AP radiograph of the pelvis from the same day demonstrating no abnormal hyperdensity in the bladder.

Discussion

Urine normally demonstrates low T1 intensity and high T2 intensity on MRI [6]. The differential diagnosis for T1-hyperintense urine could include hematuria, prior gadolinium administration, or the presence of certain macromolecules or protein in the urine, which could be caused by things such as neoplasm, infection, stones, obstruction, medications, or diet [6,7]. This patient had a urinalysis on the same day as the MRI that was negative for hemoglobin, indicating that hematuria was unlikely to be the cause of the T1-hyperintense urine. The urinalysis in total was unremarkable, making an acute pathology such as infection or obstruction less likely as well. Foran et al. noted in their study that if a patient has received gadolinium in the 36 hours before the current MRI, then the T1-hyperintense urine is likely due to gadolinium excretion in the urine [7]; if the patient has a recent MRI and has received gadolinium more than 36 hours before the current MRI, then the T1-hyperintense urine could be caused by delayed gadolinium excretion in the setting of decreased renal function [7]. This patient's last MRI was about 10.5 months prior to this current MRI; she also had normal eGFR and no elevation in creatinine upon initial laboratory evaluation, indicating no renal impairment. Therefore, prior gadolinium administration is unlikely to be the cause of the T1-hyperintense urine in this case. The interpreting radiologist also confirmed with the technologist that IV gadolinium was not administered prior to the non-fat saturated T1-weighted acquisition, and the medication record in the electronic medical record corroborated this.

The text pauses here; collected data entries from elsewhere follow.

(** Property X20.  For a test size between 1 and the number of rows, the
    split of [main] cuts data and labels at the same place: training part
    followed by test part gives back the input, the test part has exactly
    [test_size] rows, and examples stay paired with their labels. *)
Theorem split_partitions (data : list (list R)) (label : list R) (t : nat) :
  length label = length data -> 0 < t <= length data ->
  let sp := Script.train_test_split data label t in
  Script.X_train sp ++ Script.X_test sp = data
  /\ Script.y_train sp ++ Script.y_test sp = label
  /\ length (Script.X_test sp) = t /\ length (Script.y_test sp) = t
  /\ length (Script.X_train sp) = length data - t
  /\ length (Script.y_train sp) = length data - t
  /\ zip (Script.X_train sp) (Script.y_train sp)
       ++ zip (Script.X_test sp) (Script.y_test sp)
     = zip data label.
Proof.
  intros Hlen Ht sp. unfold sp, Script.train_test_split, Script.slice_to, Script.slice_from.
  cbn [Script.X_train Script.X_test Script.y_train Script.y_test].
  rewrite !slice_bound_neg by lia. rewrite Hlen.
  rewrite !take_drop, !length_drop, !length_take.
  repeat split; try lia.
  rewrite <- (take_drop (length data - t) (zip data label)).
  f_equal; [symmetry; apply zip_with_take | symmetry; apply zip_with_drop].
Qed.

In the absence of any of these potential causes of this incidental finding, and because deferoxamine is known to be renally excreted [1], we find it most likely that this incidental finding is secondary to deferoxamine usage. To our knowledge, there is no literature regarding IV deferoxamine usage and its possible relation to T1-hyperintense urine. A study by Babos et al. evaluated potential oral contrast agents for gastrointestinal tract MRI and noted that iron-deferoxamine solution displayed positive T1 enhancement [8]. With this knowledge, it seems most likely that deferoxamine led to the T1-hyperintense urine displayed on this patient's MRI. This association is important to keep in mind when evaluating the potential causes of incidentally found T1-hyperintense urine.

Conclusion

To our knowledge, this is the first study to report the potential association between IV deferoxamine usage and T1-hyperintensity of the urine on MRI. Because deferoxamine is renally excreted [1], and previous literature has demonstrated that deferoxamine compounds can display positive T1 enhancement [8], it is likely that deferoxamine can cause this incidental finding of T1-hyperintense urine on MRI. Knowing this association is important to prevent the T1-hyperintensity from being interpreted as a pathologic finding.

Footnotes

Competing Interests: none.

Patient Consent: for case reports, our institution does not require informed consent.